Pada 27 April, The Star melaporkan kontrak berjangka Brent naik US$2,16, atau 2,05%, menjadi US$107,49 per barel karena perundingan damai AS-Iran tersendat sementara pengiriman melalui Selat Hormuz masih terbatas. Laporan Reuters yang dipublikasikan ulang WKZO pada hari yang sama menggambarkan pergerakan serupa: harga minyak naik sekitar 3% ke level tertinggi dua pekan, dengan Brent ditutup di US$108,23 dan WTI di US$96,37 per barel.
Sebaliknya, pada 21 April harga minyak turun ketika pasar memperkirakan perundingan AS-Iran akan berlangsung dan membuka ruang bagi lebih banyak pasokan dari kawasan produsen utama Timur Tengah; Brent dilaporkan di US$94,44 oleh The Star dan US$94,53 oleh Channel NewsAsia.
Perbedaan level harga itu bukan ramalan pasti. Namun arahnya penting: kabar perundingan buntu plus pengiriman Hormuz yang terbatas cenderung mengangkat harga, sementara harapan diplomasi berlanjut cenderung menenangkan pasar.
Variabel terbesar bukan diplomasi semata, melainkan apakah kegagalan perundingan membuat arus pengiriman lewat Selat Hormuz tetap tersendat atau meningkatkan risiko gangguan baru.

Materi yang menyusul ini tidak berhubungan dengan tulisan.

(** ** The reference strategy *)

Section Reference.

Lemma play_hands_inv {St : Type} (strategy : Strategy St)
    (self self' : BlackjackGame) (st st' : St) (ph dh : list Card) :
  play_hands strategy self st = Ok (self', st', ph, dh) ->
  exists g0 p0 d0 g1,
    deal_hands self = Ok (g0, p0, d0)
    /\ player_turn strategy g0 st p0 d0 = Ok (g1, st', ph)
    /\ dealer_turn g1 d0 = Ok (self', dh).
Proof.
  unfold play_hands, play_player.
  destruct (deal_hands self) as [ [ [g0 p0] d0 ] | | ] eqn:Hdeal; cbn [bind];
    try discriminate.
  destruct (player_turn strategy g0 st p0 d0) as [ [ [g1 st1] ph1 ] | | ] eqn:Hp;
    cbn [bind]; try discriminate.
  destruct (dealer_turn g1 d0) as [ [g2 dh2] | | ] eqn:Hd; cbn [bind];
    try discriminate.
  intros [= <- <- <- <-]. exists g0, p0, d0, g1. repeat split; auto.
Qed.

Lemma last_four {A : Type} (l : list A) :
  (4 <= length l)%nat -> exists rest a b c d, l = rest ++ [a; b; c; d].
Proof.
  intros Hlen.
  destruct l as [ | d l _ ] using rev_ind; [ cbn in Hlen; lia | ].
  destruct l as [ | c l _ ] using rev_ind; [ cbn in Hlen; lia | ].
  destruct l as [ | b l _ ] using rev_ind; [ cbn in Hlen; lia | ].
  destruct l as [ | a l _ ] using rev_ind; [ cbn in Hlen; lia | ].
  exists l, a, b, c, d. rewrite <- !app_assoc. reflexivity.
Qed.

(** The hit-below-17 loop ends by standing when the deck is long enough
    for the hand's hard total to reach 17, and takes no more cards than
    that needs. *)
Lemma dealer_turn_completes (self : BlackjackGame) :
  forall dh,
    well_formed (cards self) -> well_formed dh ->
    17 <= Z.of_nat (length (cards self)) + hand_total all_low dh ->
    exists self' dh',
      dealer_turn self dh = Ok (self', dh')
      /\ Z.of_nat (length (cards self)) - Z.of_nat (length (cards self'))
         <= Z.max 0 (17 - hand_total all_low dh).
Proof.
  induction self as [ self IH ] using deck_ind.
  intros dh Hdeck Hwf Hlen. rewrite dealer_turn_unfold.
  destruct (calculate_hand_value_hard dh Hwf) as (v & -> & Hlow & _).
  cbn [bind].
  destruct (Z.ltb_spec v 17) as [Hlt | Hge].
  - destruct (deal_card_cases self) as [ (c & g & Hok & Hc & _) | [_ Hnil] ].
    + rewrite Hok. cbn [bind].
      rewrite Hc in Hdeck. apply Forall_app in Hdeck as [Hg Hcwf].
      apply Forall_inv in Hcwf.
      pose proof (hand_total_low_rank c Hcwf) as Hcv.
      assert (Hlen' : length (cards self) = S (length (cards g)))
        by (rewrite Hc, length_app; cbn; lia).
      destruct (IH c g Hok (dh ++ [c])) as (self' & dh' & Hrun & Hused).
      * exact Hg.
      * apply Forall_app. split; [ exact Hwf | ].
        constructor; [ exact Hcwf | constructor ].
      * rewrite hand_total_low_app. lia.
      * exists self', dh'. split; [ exact Hrun | ].
        rewrite hand_total_low_app in Hused. lia.
    + rewrite Hnil in Hlen. cbn in Hlen. lia.
  - exists self, dh. split; [ reflexivity | lia ].
Qed.

Lemma well_formed_value (hand : list Card) :
  well_formed hand -> exists v, calculate_hand_value hand = Ok v.
Proof.
  intros Hwf. destruct (calculate_hand_value_hard hand Hwf) as (v & Hv & _).
  eauto.
Qed.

Sejumlah laporan mengaitkan kenaikan harga minyak dengan kondisi Selat Hormuz. The Star dan WKZO menyebut harga naik ketika perundingan mandek dan pengiriman melalui Hormuz terbatas, sehingga pasokan global tetap ketat. ICIS juga melaporkan minyak menguat tipis ketika AS dan Iran masih buntu soal kendali atas Selat Hormuz setelah runtuhnya perundingan damai.
Skenario kenaikan terbesar, karena itu, lebih spesifik: tidak ada kesepakatan, ditambah risiko Hormuz yang memburuk. Pada 24 April, harga minyak sempat naik 2% di awal perdagangan karena kekhawatiran eskalasi militer baru setelah Iran merilis rekaman pasukan komando menaiki kapal kargo di Selat Hormuz, sementara kemajuan untuk membuka kembali jalur air itu terhenti; harga kemudian melemah setelah Reuters melaporkan kemungkinan dimulainya kembali perundingan damai.
Faktor penahan utama adalah diplomasi yang kembali hidup. Aksi jual pada 21 April menunjukkan pelaku pasar bersedia menurunkan harga minyak ketika mereka melihat peluang perundingan berjalan dan pasokan dari kawasan itu lebih lancar.
Pasar juga terbukti bisa berbalik cepat. Laporan Reuters yang dipublikasikan ulang GV Wire menyebut harga minyak bergerak zig-zag antara zona negatif dan positif ketika trader menimbang gangguan pasokan melawan kemungkinan dimulainya kembali perundingan damai AS-Iran. ICIS juga mencatat adanya upaya memperpanjang gencatan senjata untuk membuka ruang bagi proposal perdamaian baru, meski harga tetap bergerak naik karena kebuntuan.
Jika perundingan damai AS-Iran gagal, harga minyak kemungkinan naik setidaknya pada reaksi awal. Tetapi besar kecilnya kenaikan bergantung pada Hormuz. Kegagalan diplomasi saja dapat menambah premi risiko; kegagalan yang disertai pengiriman Selat Hormuz makin ketat atau insiden militer baru bisa mendorong harga jauh lebih tinggi.